Além da aposentadoria de juízes contrários à ideologia autoritária, o Ato Institucional nº 5 suspendeu a garantia constitucional do habeas corpus para os crimes políticos e para os crimes contra a segurança nacional, a ordem econômica e social, e a economia popular. O que na prática impedia a apreciação judicial da legalidade das prisões políticas realizadas pelo regime.
Com a redemocratização e a Constituição de 1988, as garantias funcionais da inamovibilidade e vitaliciedade efetivamente retornaram[10]. Demais disso, a Carta Cidadã inovou, sendo a primeira a incluir em seu texto a autonomia institucional ao Judiciário, garantindo a autonomia financeira e administrativa dos tribunais, bem como a iniciativa privativa de sua proposta orçamentária[11], o que tende a fortalecer a independência institucional do Judiciário em relação a possíveis tentativas de retaliação orçamentária pelos outros Poderes.

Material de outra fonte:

(** Only what [getMimeTypeCategory] classes as an image is ever compressed:
    the category is [image] exactly for the types [compressFile] hands to
    [compressImage], and a file of any other category is reported as not
    compressed with the disk left as it was. *)
Theorem only_images_are_compressed (sharp : SharpOutcome)
    (filePath mimeType name : string) (fs : gmap string Bytes) :
  (getMimeTypeCategory mimeType = "image" <-> String.prefix "image/" mimeType = true)
  /\ (getMimeTypeCategory mimeType <> "image" ->
      compressFile sharp filePath mimeType name fs
      = match fs !! filePath with
        | Some original => Some (fs, not_compressed (byte_size original))
        | None => None
        end).
Proof.
  assert (Hiff : getMimeTypeCategory mimeType = "image"
                 <-> String.prefix "image/" mimeType = true).
  { unfold getMimeTypeCategory.
    destruct (String.prefix "image/" mimeType); [done|].
    repeat (case_match; [split; discriminate|]). split; discriminate. }
  split; [done|]. intros Hcat. unfold compressFile.
  destruct (String.prefix "image/" mimeType); [|done].
  exfalso. apply Hcat. by apply Hiff.
Qed.

(** The audit listings never show more than was asked for: every entry
    [getFileAudit] returns is a stored entry about that file, and only the
    file's owner gets an answer; every entry [getMyAudit] returns is a
    stored entry of the caller's own actions. *)
Theorem audit_listings_are_scoped (req : AuthRequest) (page limit : option Z)
    (w : World) :
  (forall fileId data,
     getFileAudit req fileId page limit w = Answered data ->
     (exists user file, req_user req = Some user
                        /\ File_findById fileId (files w) = Some file
                        /\ f_owner file = u_id user)
     /\ forall a u, (a, u) ∈ items data ->
          a ∈ auditlogs w /\ a_file a = Some fileId)
  /\ (forall data,
     getMyAudit req page limit w = Answered data ->
     exists user, req_user req = Some user
       /\ forall a f, (a, f) ∈ items data ->
            a ∈ auditlogs w /\ a_user a = u_id user).
Proof.
  split.
  - intros fileId data. unfold getFileAudit.
    destruct (req_user req) as [user|]; [|discriminate].
    destruct (File_findById fileId (files w)) as [file|]; [|discriminate].
    case_bool_decide as Hown; cbn [negb]; [|discriminate].
    unfold getFileAuditLogs, paginate.
    destruct (skip_limit _ _ _) as [l|] eqn:Hsl; [|discriminate].
    intros [= <-]. split; [by exists user, file|].
    intros a u Hin. cbn [items] in Hin.
    apply (elem_of_skip_limit _ _ _ _ _ Hsl) in Hin. unfold newest_first in Hin.
    apply list_elem_of_In, in_rev, in_map_iff in Hin as [x [Hx Hin]].
    injection Hx as -> _. apply filter_In in Hin as [Hin Hq].
    apply bool_decide_eq_true in Hq. split; [by apply list_elem_of_In|done].
  - intros data. unfold getMyAudit.
    destruct (req_user req) as [user|]; [|discriminate].
    unfold getUserAuditLogs, paginate.
    destruct (skip_limit _ _ _) as [l|] eqn:Hsl; [|discriminate].
    intros [= <-]. exists user. split; [done|].
    intros a f Hin. cbn [items] in Hin.
    apply (elem_of_skip_limit _ _ _ _ _ Hsl) in Hin. unfold newest_first in Hin.
    apply list_elem_of_In, in_rev, in_map_iff in Hin as [x [Hx Hin]].
    injection Hx as -> _. apply filter_In in Hin as [Hin Hq].
    apply bool_decide_eq_true in Hq. split; [by apply list_elem_of_In|done].
Qed.

End Model.

(** ** The handlers on the sample data *)

(** C5. A successful re-grant writes no audit entry: Alice grants Bob
    [download] on the report he already has a share of; the answer is 200
    "Share updated successfully", the stored share now has [download], and
    the audit collection is still empty. The same request on a store
    without the share answers 201 and writes the [file_share_user] entry. *)
Theorem regrant_writes_no_audit_entry :
  let w := with_shares initial_world [bob_view_share] in
  let r := shareWithUser Date_parse_sample today "650000000000000000000014"
             (req_of alice) (f_id report) (u_id bob) (Some download) None w in
  let r0 := shareWithUser Date_parse_sample today "650000000000000000000014"
             (req_of alice) (f_id report) (u_id bob) (Some download) None
             initial_world in
  r.2 = Json 200 true "Share updated successfully"
          (ShareData (mkShare (s_id bob_view_share) (f_id report) (u_id alice)
                        user_share (Some (u_id bob)) None download
                        (Some 1893456000000) true))
  /\ auditlogs r.1 = []
  /\ (exists share, r0.2 = Json 201 true "File shared successfully" (ShareData share))
  /\ auditlogs r0.1
     = [mkAudit (u_id alice) file_share_user (Some (f_id report))
          (Some "650000000000000000000014")
          (ShareUserDetails (u_id bob) (Some download) None) None None].
Proof. vm_compute. repeat split; eauto. Qed.

(** At the instant both expire, 2030-01-01T00:00:00.000Z, Bob's user share
    is valid by the model's [isValid] but the file controller's query no
    longer finds it, while the link with the same expiration still opens. *)
Example expiry_instant_user_share_and_link :
  share_isValid 1893456000000 bob_view_share = true
  /\ findValidShareForUser 1893456000000 (f_id report) (u_id bob)
       (shares expiring_world) = None
  /\ (getFileById 1893456000000 (req_of bob) (f_id report) expiring_world).2
     = fail 403 "Access denied"
  /\ (accessViaLink 1893456000000 (req_of bob) "00112233445566778899aabbccddeeff"
       expiring_world).2
     = Json 200 true "" (AccessData expiring_link (Some report) (Some alice))
  /\ (getFileById 1893455999999 (req_of bob) (f_id report) expiring_world).2
     = Json 200 true "" (FileData report alice).
Proof. repeat split; reflexivity. Qed.

(** A share or link with the [download] permission opens both the view and
    the download. *)
Example download_share_gives_view_and_download :
  (getFileById today (req_of bob) (f_id report) download_world).2
    = Json 200 true "" (FileData report alice)
  /\ (downloadFile today (req_of bob) (f_id report) download_world).2
    = SendFile "uploads/1f0e.pdf" "report.pdf"
  /\ (accessViaLink today (req_of bob) "fedcba9876543210fedcba9876543210"
       download_world).2
    = Json 200 true "" (AccessData download_link (Some report) (Some alice))
  /\ (downloadViaLink today (req_of bob) "fedcba9876543210fedcba9876543210"
       download_world).2
    = SendFile "uploads/1f0e.pdf" "report.pdf".
Proof. repeat split; vm_compute; reflexivity. Qed.

(** The path functions on an upload path, as Node computes them. *)
Example posix_paths_of_upload :
  posix_extname "uploads/9c1d.jpg" = ".jpg"
  /\ posix_dirname "uploads/9c1d.jpg" = "uploads"
  /\ posix_basename "uploads/9c1d.jpg" ".jpg" = "9c1d"
  /\ compressedPathOf posix_extname posix_dirname posix_basename posix_join
       "uploads/9c1d.jpg" = "uploads/9c1d_compressed.jpg"
  /\ zipPathOf posix_extname posix_dirname posix_basename posix_join
       "uploads/9c1d.jpg" = "uploads/9c1d.zip".
Proof. repeat split; reflexivity. Qed.

(** A 200000-byte JPEG that encodes to 120000 bytes is replaced; the same
    photo with an encoding of its own size is kept. *)
Example compressImage_photo :
  snd <$> compressImage posix_extname posix_dirname
            posix_basename posix_join (Written encoded_bytes)
            "uploads/9c1d.jpg" "image/jpeg" photo_disk
  = Some (mkResult true 200000 120000 (ratio 120000 200000)
            (Some "uploads/9c1d.jpg"))
  /\ snd <$> compressImage posix_extname posix_dirname
               posix_basename posix_join (Written photo_bytes)
               "uploads/9c1d.jpg" "image/jpeg" photo_disk
  = Some (not_compressed 200000).
Proof. split; vm_compute; reflexivity. Qed.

Em uma demonstração de interação entre o desenho constitucional e a prática institucional, as garantias do Judiciário vêm sendo protegidas não só pelo texto da Constituição, mas pela própria jurisprudência do STF, que vem blindando a ação dos outros Poderes em face dos tribunais.
O primeiro exemplo é a decisão liminar exarada em sede da ADI 2238/DF que questionou dispositivos da Lei de Responsabilidade Fiscal (Lei Complementar nº 101/2001). O STF rejeitou a maioria dos pedidos de declaração de inconstitucionalidade, todavia, declarou a inconstitucionalidade do art. 9º §3º da referida lei[12], cujo conteúdo autorizava o Poder Executivo, caso verificasse ao final de um bimestre que a realização da receita não comportaria o cumprimento das metas de resultado primário ou nominal estabelecidas no Anexo de Metas Fiscais e caso os demais Poderes e Ministério Público não fizessem diretamente a limitação de empenhos, realizar por ele mesmo a limitação. O STF considerou neste caso hipótese de interferência indevida do Poder Executivo nos demais Poderes e no Ministério Público, violadora da separação de Poderes inscrita no art. 2º da CRFB/88[13]. Com isso, o tribunal manteve, através de uma interpretação constitucional, a autonomia financeira do Judiciário e do Ministério Público frente ao Poder Executivo.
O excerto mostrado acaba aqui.